The main benefit comes with megamorphic call-sites (places where the vtable used for the call will frequently change at any given call-site, and where you thus otherwise end up falling back to the expensive method lookup very often), which is no more expensive than monomorphic call-sites with protocol extension.
It's great to be able to use an expressive language and to go low level and/or verbose to extract every bit of performance on hot code. I have written some amount of numerical code in C and it's not unusual to first prototype in Matlab, Python or whatever for the productivity gains and rewrite later in C (nowadays I'm using Julia and so far it's great) . That being said, the only way for language X to be faster than C is to not try very hard optimizing the C implementation.
Depends about which compiler you are talking. I think there are very specialized Fortran compilers which produce excellent code for scientific applications.
Why does everything about Lisp immediately make the front page?
I've seen many interesting submissions about Java or C# - arguably much more popular languages; unlike with Lisp most of those we'll never see on the front page.
Why is HN so biased towards this one language. Can we please give other topics the same treatment?
I think it’s the user base that pg drew in since even before HN. There have been 22 Lisp stories with 10+ upvotes in a month, but only five Java stories and two C# stories.
Java’s slowly become an acceptable language for mixed-skill teams but I don’t think there’s a lot of exciting news about it at least until Project Loom finally lands. I don’t know what would put C# onto more teams’ radar now that they announced feature completeness on Linux.
>"You can help the spike subside by making HN look extra boring. For the next couple days it would be better to have posts about the innards of Erlang"
Is "innards of Erlang" supposed to be extra boring? Programming language implementation is totally interesting and Erlang in particular just does a lot of cool things and it'd be awesome to learn how it does it. I suppose I'm not normal...
It's biased towards what we find interesting. I don't even write Lisp, but implementation tricks for dynamic languages interests me, and less common languages interests me, and it's the same for a lot of the more active users here.
Why can't I read comments (however unpopular they may be) because they are a very faint grey? Clearly some people thought this was worth responding to, but it's hard to understand the responses if I can't read the original question.
Personally I'm in favor of removing "downvote to oblivion" because it degrades my experience of using HN.

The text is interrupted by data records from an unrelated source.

Lemma windows_queue r r' L :
  (∀ v, uid_queue r' v = uid_queue r v) → windows cfg r L → windows cfg r' L.
Proof. intros He [Hq Hz]. split; [intros v|intros H0 v]; rewrite He; auto. Qed.

Lemma full_queue r r' L :
  (∀ v, uid_queue r' v = uid_queue r v) → full_windows cfg r L → full_windows cfg r' L.
Proof. intros He Hf Hn v. rewrite He. by apply Hf. Qed.

Lemma windows_ext r L L' : (∀ v, L' v = L v) → windows cfg r L → windows cfg r L'.
Proof. intros He [Hq Hz]. split; [|done]. intros v. by rewrite He. Qed.

Lemma full_ext r L L' : (∀ v, L' v = L v) → full_windows cfg r L → full_windows cfg r L'.
Proof. intros He Hf Hn v. by rewrite He, Hf. Qed.

(** Without memory for a new entry nothing is noted, and there was nothing. *)
Lemma rate_note_none uid t nb r :
  uid_find r uid = None → rate_note cfg false uid t nb r = r.
Proof. intros Hf. unfold rate_note, uid_get. rewrite Hf. cbn. by destruct (_ =? 0). Qed.

Lemma windows_note alloc uid t nb r L :
  rates_ok cfg r → in_u32 uid → in_u64 t → in_u64 nb → windows cfg r L →
  windows cfg (rate_note cfg alloc uid t nb r) (charge L uid (t, nb)).
Proof.
  intros Hr Hu Ht Hn [Hq Hz].
  destruct (rate_note_spec cfg Hcfg alloc uid t nb r Hr Hu Ht Hn) as (_ & _ & _ & _ & Ho & H0 & Hq').
  split; cycle 1. { intros Hx. rewrite H0 by done. by apply Hz. }
  intros v. unfold charge. destruct (Z.eqb_spec v uid) as [->|Hne]; [|by rewrite Ho].
  destruct (decide (rate_max_in_window cfg = 0)) as [Hx|Hx].
  { rewrite H0, Hz by done. apply suffix_nil. }
  destruct (uid_find r uid) as [u|] eqn:Hf; [|destruct alloc].
  3: { rewrite rate_note_none by done. unfold uid_queue. rewrite Hf. apply suffix_nil. }
  all: rewrite Hq' by eauto; apply suffix_app; etrans; [|apply Hq]; case_goal;
    [destruct (uid_queue r uid); [done|by apply suffix_cons_r]|done].
Qed.

Lemma full_note uid t nb r L :
  rates_ok cfg r → in_u32 uid → in_u64 t → in_u64 nb → full_windows cfg r L →
  full_windows cfg (rate_note cfg true uid t nb r) (charge L uid (t, nb)).
Proof.
  intros Hr Hu Ht Hn Hf Hx v.
  destruct (rate_note_spec cfg Hcfg true uid t nb r Hr Hu Ht Hn) as (_ & _ & _ & _ & Ho & _ & Hq').
  assert (Hc : 0 < cfg_cap cfg).
  { unfold cfg_cap. destruct (Z.eqb_spec (rate_max_in_window cfg) 0); destruct Hcfg; lia. }
  unfold charge. destruct (Z.eqb_spec v uid) as [->|Hne]; [|by rewrite Ho, Hf].
  rewrite Hq', !Hf, last_n_snoc by auto with lia. f_equal.
  set (q := last_n _ _). destruct (Nat.eqb_spec (length q) (Z.to_nat (cfg_cap cfg))).
  - by rewrite (proj2 (Z.eqb_eq _ _)) by lia.
  - by rewrite (proj2 (Z.eqb_neq _ _)) by lia.
Qed.

Lemma global_note_queue now nb r v :
  rates_ok cfg r → uid_queue (global_bytes_note cfg now nb r) v = uid_queue r v ∧
                   uid_open_count (global_bytes_note cfg now nb r) v = uid_open_count r v.
Proof.
  intros Hr. destruct (global_note_spec cfg now nb r Hr) as [_ Hf].
  unfold uid_queue, uid_open_count. by rewrite Hf.
Qed.

(** A charged write, as every handler notes it. *)
Lemma windows_noted alloc uid t nb r L :
  rates_ok cfg r → in_u32 uid → in_u64 t → in_u64 nb → windows cfg r L →
  windows cfg (global_bytes_note cfg t nb (rate_note cfg alloc uid t nb r)) (charge L uid (t, nb)).
Proof.
  intros Hr Hu Ht Hn Hw. pose proof (windows_note alloc uid t nb r L Hr Hu Ht Hn Hw) as [Hq Hz].
  destruct (rate_note_spec cfg Hcfg alloc uid t nb r Hr Hu Ht Hn) as (Hr1 & _).
  split; [intros v|intros Hx v]; destruct (global_note_queue t nb _ v Hr1) as [-> _]; auto.
Qed.

Lemma noted_open alloc uid t nb r v :
  rates_ok cfg r → in_u32 uid → in_u64 t → in_u64 nb →
  uid_open_count (global_bytes_note cfg t nb (rate_note cfg alloc uid t nb r)) v = uid_open_count r v.
Proof.
  intros Hr Hu Ht Hn.
  destruct (rate_note_spec cfg Hcfg alloc uid t nb r Hr Hu Ht Hn) as (Hr1 & Ho & _).
  destruct (global_note_queue t nb _ v Hr1) as [_ ->]. done.
Qed.
End Owed.

(** ** Histories of admitted writes

    A write is admitted by [rate_allowed] and [bytes_allowed] and then recorded
    by [rate_note] and [global_bytes_note], all at the same clock reading.
    [history cfg log last r]: the table [r] is reached from an empty one by
    attempts whose clock readings do not run backwards, [last] being the latest;
    [log] holds the admitted ones, oldest first, as (uid, time, bytes). *)

Definition admission (cfg : rab_config) (a1 a2 a3 : bool) (uid now nb : Z) (r : rates) : bool * rates :=
  match rate_allowed cfg a1 uid now r with
  | (false, r1) => (false, r1)
  | (true, r1) =>
      match bytes_allowed cfg a2 uid now nb r1 with
      | (false, r2) => (false, r2)
      | (true, r2) => (true, global_bytes_note cfg now nb (rate_note cfg a3 uid now nb r2))
      end
  end.

Inductive history (cfg : rab_config) : list (Z * Z * Z) → Z → rates → Prop :=
| hist_init : history cfg [] 0 rates_init
| hist_step log last r a1 a2 a3 uid now nb b r' :
    history cfg log last r → in_u32 uid → in_u64 now → last ≤ now →
    0 ≤ nb < 2 ^ 32 → admission cfg a1 a2 a3 uid now nb r = (b, r') →
    history cfg (if b then log ++ [(uid, now, nb)] else log) now r'.

(** The entries of a uid, and those of them inside the window that ends at [now]. *)
Definition uid_log (uid : Z) (log : list (Z * Z * Z)) : list (Z * Z) :=
  map (λ e, (snd (fst e), snd e)) (List.filter (λ e, fst (fst e) =? uid) log).

Definition in_window (cfg : rab_config) (now : Z) (q : list (Z * Z)) : list (Z * Z) :=
  List.filter (λ e, (win_th cfg now <=? fst e) && (fst e <=? now)) q.

Section Windows.
Context (cfg : rab_config) (Hcfg : cfg_ok cfg).

Lemma rates_init_ok : rates_ok cfg rates_init.
Proof.
  split.
  - done.
  - intros i c u Hi Hu. unfold rates_init in Hi. cbn [bkt_uid] in Hi.
    apply lookup_replicate in Hi as [-> _]. set_solver.
  - intros i c Hi. unfold rates_init in Hi. cbn [bkt_uid] in Hi.
    apply lookup_replicate in Hi as [-> _]. constructor.
Qed.

Lemma uid_find_init uid : uid_find rates_init uid = None.
Proof.
  unfold uid_find, uid_chain, rates_init. cbn [bkt_uid]. rewrite nth_lookup.
  destruct (replicate _ _ !! uid_slot uid) as [c|] eqn:Hc; [|done].
  by apply lookup_replicate in Hc as [-> _].
Qed.

Lemma win_th_mono now1 now2 : now1 ≤ now2 → win_th cfg now1 ≤ win_th cfg now2.
Proof.
  intros H. unfold win_th. cbv zeta. pose proof (u64_range (rate_window_sec cfg * 1000000)).
  repeat case_goal; bool_hyps; lia.
Qed.

Lemma drop_old_split th q : ∃ d, q = d ++ drop_old th q ∧ Forall (λ e, fst e < th) d.
Proof.
  induction q as [|e q IH]; simpl; [by exists []|].
  destruct (fst e <? th) eqn:E; bool_hyps; [|by exists []].
  destruct IH as (d & Hd & Hf). exists (e :: d). simpl. split; [by f_equal|by constructor].
Qed.

Lemma filter_all {A} (p : A → bool) l : Forall (λ x, p x = true) l → List.filter p l = l.
Proof. induction 1 as [|x l Hx _ IH]; simpl; [done|]. by rewrite Hx, IH. Qed.

Lemma filter_none {A} (p : A → bool) l : Forall (λ x, p x = false) l → List.filter p l = [].
Proof. induction 1 as [|x l Hx _ IH]; simpl; [done|]. by rewrite Hx. Qed.

Lemma filter_length_le {A} (p : A → bool) l : (length (List.filter p l) ≤ length l)%nat.
Proof. induction l as [|x l IH]; simpl; [lia|]. destruct (p x); simpl; lia. Qed.

Lemma total_bytes_nonneg q : Forall (λ e, 0 ≤ snd e) q → 0 ≤ total_bytes q.
Proof. induction 1; simpl; lia. Qed.

Lemma total_bytes_filter p q :
  Forall (λ e, 0 ≤ snd e) q → total_bytes (List.filter p q) ≤ total_bytes q.
Proof.
  induction 1 as [|x l Hx _ IH]; simpl; [lia|]. destruct (p x); simpl; [lia|].
  lia.
Qed.

Lemma uid_log_app uid log e :
  uid_log uid (log ++ [e]) =
    uid_log uid log ++ (if fst (fst e) =? uid then [(snd (fst e), snd e)] else []).
Proof.
  unfold uid_log. rewrite List.filter_app, map_app. simpl. by destruct (fst (fst e) =? uid).
Qed.

(** A queue against the log: what left it is older than the window. *)
Definition tracks (last : Z) (q full : list (Z * Z)) : Prop :=
  ∃ old, full = old ++ q ∧ Forall (λ e, fst e < win_th cfg last) old ∧
         Forall (λ e, fst e ≤ last ∧ 0 ≤ snd e < 2 ^ 32) full.

Lemma tracks_later last last' q full : tracks last q full → last ≤ last' → tracks last' q full.
Proof.
  intros (old & -> & Ho & Hf) Hl. pose proof (win_th_mono _ _ Hl). exists old. split_and!; [done|..].
  - eapply Forall_impl; [done|]. simpl. lia.
  - eapply Forall_impl; [done|]. simpl. lia.
Qed.

Lemma tracks_drop last q full : tracks last q full → tracks last (drop_old (win_th cfg last) q) full.
Proof.
  intros (old & -> & Ho & Hf). destruct (drop_old_split (win_th cfg last) q) as (d & Hd & Hdf).
  exists (old ++ d). split_and!; [|by apply Forall_app|done].
  by rewrite <- app_assoc, <- Hd.
Qed.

Piumarta, Ian, and Alessandro Warth. “Open, Extensible Object Models,” 2007. https://piumarta.com/software/cola/objmodel2.pdf
> This shows that an extensible, object-based implementation can perform at [not even twice as slow as] a typical C implementation for a simple language primitive. With a global method cache (constant overhead, no matter how many method invocation sites exist) the performance is within 10% of optimised C. When the inline cache was enabled the performance was [twice as fast as] optimised C.